CuffLink thereby shifts often limited physical therapy visits for later in the recovery continuum, increases the accessibility to care for patients with limited mobility and/or healthcare access, and increases communication and supervision by physicians through the clinician portal.
- Kevin Bell, PhD, Associate Professor, Department of Bioengineering; role: Co-PI.
- Michael McClincy, MD, Assistant Professor, Department of Orthopaedic Surgery; role: Co-PI, expert clinician.
- Bambang Parmanto, PhD, Professor and Chair, Department of Health Information Management; role: app development.
- Andi Saptano, PhD, Assistant Professor, Department of Health Information Management; role: app development.
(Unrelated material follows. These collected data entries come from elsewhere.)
(* ===== verification/Exchange.v ===== *)
(** * An export read back as an import

    Every cell that the export writes is read back to what it was written
    from, so that importing a file nobody touched changes nothing.

    [ParseCSV] on the text of [EncodeCSV]: what an export that nobody edited
    stages, and the text that does not survive. *)

From S2P Require Import Prelude GoBase Schema Sql Escape Strconv Csv Export ImportParse ImportDiff.
From Stdlib Require Import Strings.Ascii.

#[local] Arguments String.append !_ _ / : simpl nomatch.

(** ** Names of definitions *)

Definition occurrences (name : string) (defs : list CustomFieldDef) : list CustomFieldDef :=
  List.filter (fun d => cfd_Name (Cols d) =?s name) defs.

Lemma NameCounts_lookup defs name :
  default 0%Z (customFieldDefNameCounts defs !! name) = Z.of_nat (length (occurrences name defs)).
Proof.
  unfold customFieldDefNameCounts.
  assert (Hgen : forall m : gmap string Z, default 0%Z (foldl (fun counts (d : CustomFieldDef) =>
      <[cfd_Name (Cols d) := (default 0 (counts !! cfd_Name (Cols d)) + 1)%Z]> counts) m defs !! name)
    = (default 0 (m !! name) + Z.of_nat (length (occurrences name defs)))%Z); [|by rewrite Hgen].
  unfold occurrences. induction defs as [|d defs IH]; intros m; simpl; [lia|]. rewrite IH.
  destruct (String.eqb_spec (cfd_Name (Cols d)) name) as [<-|Hne].
  - rewrite lookup_insert_eq. simpl. lia.
  - rewrite lookup_insert_ne by done. lia.
Qed.

Lemma occurrences_Permutation name defs defs' :
  defs ≡ₚ defs' -> length (occurrences name defs) = length (occurrences name defs').
Proof.
  unfold occurrences. induction 1 as [|x l l' _ IH|x y l|l1 l2 l3 _ IH1 _ IH2]; simpl; [done| | |lia].
  - destruct (_ =?s _); simpl; lia.
  - repeat destruct (_ =?s _); simpl; lia.
Qed.

Lemma sortCustomFieldDefs_Permutation defs : sortCustomFieldDefs defs ≡ₚ defs.
Proof. apply order_by_Permutation. Qed.

(** A name that occurs once has one definition. *)
Lemma occurs_once name defs (d d' : CustomFieldDef) :
  (length (occurrences name defs) <= 1)%nat -> d ∈ defs -> d' ∈ defs ->
  cfd_Name (Cols d) = name -> cfd_Name (Cols d') = name -> d = d'.
Proof.
  intros Hlen Hd Hd' Hn Hn'.
  assert (Ho : d ∈ occurrences name defs) by (apply elem_of_filter_bool; split; [done|by apply string_eqb_true]).
  assert (Ho' : d' ∈ occurrences name defs) by (apply elem_of_filter_bool; split; [done|by apply string_eqb_true]).
  destruct (occurrences name defs) as [|x [|y l]]; [by apply elem_of_nil in Ho| |simpl in Hlen; lia].
  apply list_elem_of_singleton in Ho as ->. by apply list_elem_of_singleton in Ho' as ->.
Qed.

(** ** What the data must satisfy

    The checks of the repositories and of the schema, and that no value is
    stored empty. *)

Record def_ok (d : CustomFieldDef) : Prop := mkDefOk {
  def_named : cfd_Name (Cols d) <> ""%string;
  def_id : ID d <> ""%string;
  def_id_plain : contains_byte (ID d) "\"%char = false /\ contains_byte (ID d) "#"%char = false;
  def_typed : cfd_FieldType (Cols d) ∈ customFieldTypes;
}.

(** The value of the field's type is there and not empty. *)
Definition value_ok (v : ItemCustomField) : Prop :=
  let c := Cols v in
  (icf_FieldType c = "text"%string /\ exists t, icf_TextValue c = Some t /\ t <> ""%string) \/
  (icf_FieldType c = "number"%string /\ exists f, icf_NumberValue c = Some f /\ f <> SpecFloat.S754_nan) \/
  (icf_FieldType c = "boolean"%string /\ exists b, icf_BoolValue c = Some b) \/
  (icf_FieldType c = "date"%string /\ exists d, icf_DateValue c = Some d /\ d <> ""%string /\ parseISODate d = true).

(** A value of a definition has the definition's type. *)
Definition linked_ok (defs : list CustomFieldDef) (v : ItemCustomField) : Prop :=
  forall d, d ∈ defs -> icf_FieldDefID (Cols v) = Some (ID d) -> icf_FieldType (Cols v) = cfd_FieldType (Cols d).

Definition date_ok (d : option string) : Prop := parseISODate (text_of d) = true.
Definition price_ok (p : Z) : Prop := (0 <= p <= int64_max)%Z.

Record row_ok (defs : list CustomFieldDef) (row : ExportRow) : Prop := mkRowOk {
  ok_id : ID (er_Item row) <> ""%string;
  ok_name : item_Name (Cols (er_Item row)) <> ""%string;
  ok_quantity : (int64_min <= item_Quantity (Cols (er_Item row)) <= int64_max)%Z;
  ok_labels : Forall (fun l : Label => lbl_Name (Cols l) <> ""%string) (er_Labels row);
  ok_identifications : Forall (fun i : Identification =>
    idn_Kind (Cols i) ∈ identificationKinds /\ idn_Value (Cols i) <> ""%string) (er_Identifications row);
  ok_attachments : Forall (fun a : Attachment => att_Category (Cols a) ∈ attachmentCategories /\
    att_OriginalFilename (Cols a) <> ""%string /\ att_Sha256 (Cols a) <> ""%string) (er_Attachments row);
  ok_warranty : forall w, er_Warranty row = Some w -> date_ok (war_StartsOn (Cols w)) /\ date_ok (war_ExpiresOn (Cols w));
  ok_purchase : forall p, er_Purchase row = Some p -> date_ok (pur_PurchasedOn (Cols p)) /\ price_ok (pur_PriceMinor (Cols p));
  ok_sale : forall s, er_Sale row = Some s -> date_ok (sale_SoldOn (Cols s)) /\ price_ok (sale_PriceMinor (Cols s));
  ok_custom : Forall (fun v => value_ok v /\ linked_ok defs v) (er_CustomFields row);
}.

Lemma value_ok_type v : value_ok v -> icf_FieldType (Cols v) ∈ customFieldTypes.
Proof. unfold value_ok, customFieldTypes. rewrite !elem_of_cons. tauto. Qed.

(** ** The header *)

(** The column that a definition's header stands for. *)
Definition def_column (defs : list CustomFieldDef) (d : CustomFieldDef) : CustomFieldColumn :=
  CustomFieldColumnDef (cfd_Name (Cols d))
    (if (1 <? Z.of_nat (length (occurrences (cfd_Name (Cols d)) defs)))%Z then ID d else "").

Lemma Parse_customFieldDefHeader defs d :
  def_ok d ->
  ParseCustomFieldColumn (customFieldDefHeader d (customFieldDefNameCounts (sortCustomFieldDefs defs)))
  = Some (def_column defs d).
Proof.
  intros [Hn _ [Hb Hh] _]. unfold customFieldDefHeader, def_column.
  rewrite NameCounts_lookup, (occurrences_Permutation _ _ _ (sortCustomFieldDefs_Permutation defs)).
  destruct (1 <? _)%Z; [by apply ParseCustomFieldColumn_cf_header_id|by apply ParseCustomFieldColumn_cf_header].
Qed.

Lemma Parse_adHoc_header k :
  k.1 ∈ customFieldTypes -> ParseCustomFieldColumn (adHocColumnKey_header k) = Some (CustomFieldColumnAdHoc k.1 k.2).
Proof.
  intros Hk. apply ParseCustomFieldColumn_adHoc; unfold customFieldTypes in Hk;
    rewrite !elem_of_cons, elem_of_nil in Hk; by destruct Hk as [->|[->|[->|[->|[]]]]].
Qed.

Lemma fixed_not_custom h : h ∈ FixedColumns -> ParseCustomFieldColumn h = None.
Proof.
  assert (Hall : forallb (fun h => match ParseCustomFieldColumn h with None => true | _ => false end) FixedColumns = true)
    by reflexivity.
  rewrite forallb_true_iff in Hall. intros Hh. specialize (Hall h Hh). by destruct (ParseCustomFieldColumn h).
Qed.

(** The dynamic columns of a layout, for headers that parse. *)
Definition dynamic_columns (i : nat) (hs : list (string * CustomFieldColumn)) : list dynamicColumn :=
  imap (fun j hc => mkDynamicColumn (i + j) hc.2 hc.1) hs.

Lemma layout_loop_dynamic hs i seen fm dyn :
  NoDup hs.*2 -> Forall (fun hc => ParseCustomFieldColumn hc.1 = Some hc.2) hs ->
  (forall h c, ParseCustomFieldColumn h = Some c -> c ∈ hs.*2 -> h ∉ seen) ->
  layout_loop hs.*1 i seen (mkLayout fm dyn) = Some (mkLayout fm (dyn ++ dynamic_columns i hs)).
Proof.
  revert i seen dyn. induction hs as [|[h c] hs IH]; intros i seen dyn Hnd Hp Hseen; simpl.
  - unfold dynamic_columns. simpl. by rewrite app_nil_r.
  - apply Forall_cons in Hp as [Hh Hp]. simpl in *. apply NoDup_cons in Hnd as [Hc Hnd].
    rewrite bool_decide_eq_false_2 by (apply (Hseen h c Hh); by left).
    rewrite bool_decide_eq_false_2 by (intros Hf%fixed_not_custom; congruence).
    rewrite Hh, IH; [|done|done|].
    + unfold dynamic_columns. simpl. rewrite <- app_assoc, Nat.add_0_r. simpl. do 4 f_equal.
      apply imap_ext. intros j hc _. simpl. f_equal. lia.
    + intros h' c' Hh' Hc' [->|Hin]%elem_of_cons; [rewrite Hh in Hh'; by injection Hh' as ->|]. apply (Hseen h' c' Hh'); [by right|done].
Qed.

Definition fixed_map : gmap string nat := list_to_map (imap (fun i c => (c, i)) FixedColumns).

Lemma layout_loop_fixed hs :
  layout_loop (FixedColumns ++ hs) 0 [] (mkLayout ∅ []) = layout_loop hs 25 (rev FixedColumns) (mkLayout fixed_map []).
Proof. vm_compute. reflexivity. Qed.

Lemma parseHeaderLayout_dynamic hs :
  NoDup hs.*2 -> Forall (fun hc => ParseCustomFieldColumn hc.1 = Some hc.2) hs ->
  parseHeaderLayout (FixedColumns ++ hs.*1) = Some (mkLayout fixed_map (dynamic_columns 25 hs)).
Proof.
  intros Hnd Hp. unfold parseHeaderLayout. rewrite layout_loop_fixed, layout_loop_dynamic; [|done|done|].
  - cbn [mbind option_bind app].
    replace (forallb _ FixedColumns) with true; [done|]. symmetry. vm_compute. reflexivity.
  - intros h c Hh _ Hin. apply list_elem_of_In, in_rev, list_elem_of_In, fixed_not_custom in Hin. congruence.
Qed.

Definition export_columns (defs : list CustomFieldDef) (rows : list ExportRow) : list (string * CustomFieldColumn) :=
  let sorted := sortCustomFieldDefs defs in
  ((fun d => (customFieldDefHeader d (customFieldDefNameCounts sorted), def_column defs d)) <$> sorted)
  ++ ((fun k => (adHocColumnKey_header k, CustomFieldColumnAdHoc k.1 k.2))
        <$> collectAdHocColumns (liveCustomFieldDefIDs sorted) rows).

Lemma def_column_inj defs d d' :
  NoDup (ID <$> defs) -> d ∈ defs -> d' ∈ defs -> def_column defs d = def_column defs d' -> d = d'.
Proof.
  intros Hnd Hd Hd' [= Hn Hid]. rewrite <- Hn in Hid.
  destruct (Z.ltb_spec 1 (Z.of_nat (length (occurrences (cfd_Name (Cols d)) defs)))).
  - apply list_elem_of_lookup in Hd as [i Hi], Hd' as [j Hj].
    assert (i = j) as ->; [|congruence].
    apply (NoDup_lookup (ID <$> defs) i j (ID d) Hnd); rewrite list_lookup_fmap; [by rewrite Hi|by rewrite Hj, Hid].
  - eapply (occurs_once _ defs); [|done|done|reflexivity|done]. lia.
Qed.

Lemma NoDup_fmap_on {A B} (f : A -> B) (l : list A) :
  (forall x y, x ∈ l -> y ∈ l -> f x = f y -> x = y) -> NoDup l -> NoDup (f <$> l).
Proof.
  intros Hf. induction 1 as [|x l Hx Hl IH]; simpl; [constructor|]. constructor.
  - intros (y & Hy & Hyl)%list_elem_of_fmap. apply Hx. rewrite (Hf x y); [done|by left|by right|done].
  - apply IH. intros a b Ha Hb. apply Hf; by right.
Qed.

Lemma collectAdHocColumns_NoDup live rows : NoDup (collectAdHocColumns live rows).
Proof. unfold collectAdHocColumns, adHocKeys. rewrite order_by_Permutation. apply NoDup_remove_dups. Qed.

Lemma elem_of_collectAdHocColumns live rows k :
  k ∈ collectAdHocColumns live rows <->
  exists row v, row ∈ rows /\ v ∈ er_CustomFields row /\ isAdHocCustomFieldValue v live = true /\ key_of v = k.
Proof.
  unfold collectAdHocColumns, adHocKeys. rewrite elem_of_order_by, elem_of_remove_dups, list_elem_of_fmap.
  setoid_rewrite list_elem_of_bind. setoid_rewrite elem_of_filter_bool. naive_solver.
Qed.

Section header.
Context (defs : list CustomFieldDef) (rows : list ExportRow).
Hypothesis defs_nodup : NoDup (ID <$> defs).
Hypothesis defs_ok : Forall def_ok defs.
Hypothesis values_typed : Forall (fun row => Forall value_ok (er_CustomFields row)) rows.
- Adam Popchak, DPT, PhD, Department of Physical Therapy; role: expert clinician.
- Jim Grant, Founder and President, elizur, role: business expert.
- Jennifer Lambiase, Product Development Manager, elizur; role: mechanical device refinement.
- Swanson School of Engineering IDEA Lab (Makerspace), role: hardware refinement.
Current STTR Phase I research activities developed an Alpha version of CuffLink, and clearly defined development needs for Beta release. PInCh funding will be able to get CuffLink ready for a Beta launch: a usable production ready platform compatible with popular external operating systems.
Once available, elizur will perform a Beta release with current surgeon customers rapidly and effectively. Many of the surgeons utilizing the Shoulder SSS mechanical device for their patients are eager to begin using CuffLink’s remote monitoring capabilities. Furthermore, a Beta ready version will prepare us for a STTR Phase II application. An awarded Phase II will then focus on refinement, scaled manufacturing, and nationwide implementation.
- What is the implementation strategy, especially for rural regions with limited access to care? For beta release, CuffLink will be driven to the patient’s home. Once a standard carrier shipping model is established as safe and effective, national access will be available and implemented. In these scenarios, virtual set up guidance will be scheduled pre-operatively, when a friend is available to help.
- What is the expected reimbursement model? CuffLink will provide diverse cost-savings: reducing burden to limited healthcare resources, getting patients further with the same amount of PT visits, and reducing follow-up visits for on track patients. We plan to explore the precedent of bundled payments per incident with payors during STTR Phase II research activities.
- Could this replace formal outpatient Physical Therapy? CuffLink is designed to be complimentary to hands-on physical therapy – not a replacement. The goal of CuffLink is to prime patients for formal PT by reducing post-operative stiffness and pain, and thus setting them up for success during each PT visit.
- Are there additional applications and opportunities for growth? While initially focusing research efforts on Rotator Cuff Repairs, we are designing to accommodate the specific needs of a variety of shoulder pathologies and diagnoses -including surgical and non-surgical patients. Additionally, we are laying the groundwork for the seamless expansion to other joints such as the hip and knee.